» **Exercise aim**: Which lines below fall between the one containing "2 <= s_source_runtime_epoch row ->" and the one containing "database the program"? Repeat them exactly, counting both of those lines, and add nothing else.

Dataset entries
(** Snapshots after a release.  A released lease forgets its epoch, but the
    stored snapshots are ordered by it: while the trip has a valid live snapshot
    of epoch two or more, no snapshot of the runtime that acquires the lease next
    is stored. *)
Theorem released_trip_stores_no_snapshot clk clk' T h1 h2 epoch duration d d1 r d2 k row st b s d3 :
  blob_unsigned b -> typed_rows d ->
  Release T h1 epoch d = Ok (tt, d1) -> Acquire clk T h2 duration d1 = Ok (r, d2) ->
  snapshots d !! k = Some row -> live T k row = true -> recoverable (k, row) st ->
  2 <= s_source_runtime_epoch row ->
  sb_TripID b = T -> sb_SourceRuntimeEpoch b = rl_RuntimeEpoch r ->
  PersistSnapshot clk' b d2 = Ok (s, d3) -> ss_Duplicate s = true /\ d3 = d2.
Proof.
  intros Hb Hd Hrel Hacq Hk Hl Hrec He HT Heb H.
  assert (rl_RuntimeEpoch r = 1) as Hone by (by eapply epoch_after_release).
  assert (Hs : snapshots d2 = snapshots d).
  { rewrite (Acquire_snapshots _ _ _ _ _ _ _ Hacq).
    apply Release_ok in Hrel as (? & ? & _ & _ & _ & _ & ->). done. }
  apply PersistSnapshot_ok in H as (Hv & t & _ &
    [(-> & Hdup & _)|(-> & Hi & _ & _ & _ & valid & invalid & Hst)]); [done|exfalso].
  apply live_true in Hl as Hl'. destruct Hl' as (Htr & _).
  assert (Hin : exists s, recoverable (k, row) s /\ s ∈ valid).
  { pose proof (sg_sorted _ _ _ _ _ _ Hst) as (_ & _ & _ & Hrow)%sort_out_ok.
    destruct (Hrow (k, row)) as (s & Hscan & [[? ?]|[Hn _]]).
    - rewrite merge_sort_Permutation, elem_of_rows_where, HT, Hs. done.
    - by exists s.
    - destruct Hrec as [Hscan' ?]. rewrite Hscan in Hscan'. by injection Hscan' as ->. }
  destruct Hin as (s & Hrs & Hin).
  assert (Hnew : row_newer (sb_ID b, snapshot_row b (clk' 0%nat)) (k, row) = true).
  { eapply stored_is_newer; eauto; [by rewrite Hs|congruence]. }
  unfold row_newer in Hnew. cbn [fst snd] in Hnew. rewrite new_row_columns in Hnew by done.
  unfold blob_columns, row_columns in Hnew. simpl in Hnew. rewrite Heb, Hone in Hnew.
  destruct (1 =? s_source_runtime_epoch row) eqn:E; zbool; lia.
Qed.
(* ===== verification/System.v ===== *)
(** * The whole command ledger

    The stores modelled in the other files share one database.  This file puts
    their operations together in a step relation, one constructor per operation
    that changes state, and proves by rule induction an invariant of every
    database the program can reach: a trip has at most one runtime command in
    flight and its finalized sequence is contiguous, every pending proposal was
    computed for the trip's current revision and plan, and a command is waiting
    exactly as long as an outbox row of it is undelivered. *)

From S2P Require Import Prelude GoLib Wire Schema Tables Leases Commands.
From S2P Require Import Finalization Mutations Proposals Decisions OutboxStore.
From S2P Require Import CanonicalState Canonical CanonicalFacts CanonicalLoad Mirror.
From S2P Require Import Snapshots Bootstrap.

Section System.
Context {PG : Postgres}.

(** ** The invariant *)

(** The mutation sequences of the trips [ts] and the commands [is]. *)
Record sequences (ts : gmap string trip) (is_ : gmap string intent) : Prop := {
  sq_intent : forall k i, is_ !! k = Some i -> exists t, ts !! i_trip_id i = Some t /\
    0 < i_mutation_sequence i < t_next_mutation_sequence t /\
    (i_state i = IntentPending <->
     t_finalized_mutation_sequence t < i_mutation_sequence i) /\
    (i_state i = IntentPending -> i_application_order i = runtime_first);
  sq_unique : forall k k' i i', is_ !! k = Some i -> is_ !! k' = Some i' ->
    i_trip_id i = i_trip_id i' -> i_mutation_sequence i = i_mutation_sequence i' -> k = k';
  sq_next : forall T t, ts !! T = Some t -> 0 <= t_finalized_mutation_sequence t /\
    (t_next_mutation_sequence t = t_finalized_mutation_sequence t + 1 \/
     t_next_mutation_sequence t = t_finalized_mutation_sequence t + 2 /\
     exists k i, is_ !! k = Some i /\ i_trip_id i = T /\ i_state i = IntentPending)
}.

(** The proposals [ps] of the trips [ts]: a pending one is current and alone. *)
Record proposals_current (ts : gmap string trip) (ps : gmap string proposal) : Prop := {
  pc_proposal : forall k p, ps !! k = Some p -> exists t, ts !! p_trip_id p = Some t /\
    (p_state p = ProposalPending -> p_source_trip_revision p = t_trip_revision t /\
       t_current_plan_id t = Some (p_base_current_plan_id p));
  pc_unique : forall k k' p p', ps !! k = Some p -> ps !! k' = Some p' ->
    p_state p = ProposalPending -> p_state p' = ProposalPending ->
    p_trip_id p = p_trip_id p' -> k = k'
}.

» **Task output**:
  2 <= s_source_runtime_epoch row ->
  sb_TripID b = T -> sb_SourceRuntimeEpoch b = rl_RuntimeEpoch r ->
  PersistSnapshot clk' b d2 = Ok (s, d3) -> ss_Duplicate s = true /\ d3 = d2.
Proof.
  intros Hb Hd Hrel Hacq Hk Hl Hrec He HT Heb H.
  assert (rl_RuntimeEpoch r = 1) as Hone by (by eapply epoch_after_release).
  assert (Hs : snapshots d2 = snapshots d).
  { rewrite (Acquire_snapshots _ _ _ _ _ _ _ Hacq).
    apply Release_ok in Hrel as (? & ? & _ & _ & _ & _ & ->). done. }
  apply PersistSnapshot_ok in H as (Hv & t & _ &
    [(-> & Hdup & _)|(-> & Hi & _ & _ & _ & valid & invalid & Hst)]); [done|exfalso].
  apply live_true in Hl as Hl'. destruct Hl' as (Htr & _).
  assert (Hin : exists s, recoverable (k, row) s /\ s ∈ valid).
  { pose proof (sg_sorted _ _ _ _ _ _ Hst) as (_ & _ & _ & Hrow)%sort_out_ok.
    destruct (Hrow (k, row)) as (s & Hscan & [[? ?]|[Hn _]]).
    - rewrite merge_sort_Permutation, elem_of_rows_where, HT, Hs. done.
    - by exists s.
    - destruct Hrec as [Hscan' ?]. rewrite Hscan in Hscan'. by injection Hscan' as ->. }
  destruct Hin as (s & Hrs & Hin).
  assert (Hnew : row_newer (sb_ID b, snapshot_row b (clk' 0%nat)) (k, row) = true).
  { eapply stored_is_newer; eauto; [by rewrite Hs|congruence]. }
  unfold row_newer in Hnew. cbn [fst snd] in Hnew. rewrite new_row_columns in Hnew by done.
  unfold blob_columns, row_columns in Hnew. simpl in Hnew. rewrite Heb, Hone in Hnew.
  destruct (1 =? s_source_runtime_epoch row) eqn:E; zbool; lia.
Qed.
(* ===== verification/System.v ===== *)
(** * The whole command ledger

    The stores modelled in the other files share one database.  This file puts
    their operations together in a step relation, one constructor per operation
    that changes state, and proves by rule induction an invariant of every
    database the program can reach: a trip has at most one runtime command in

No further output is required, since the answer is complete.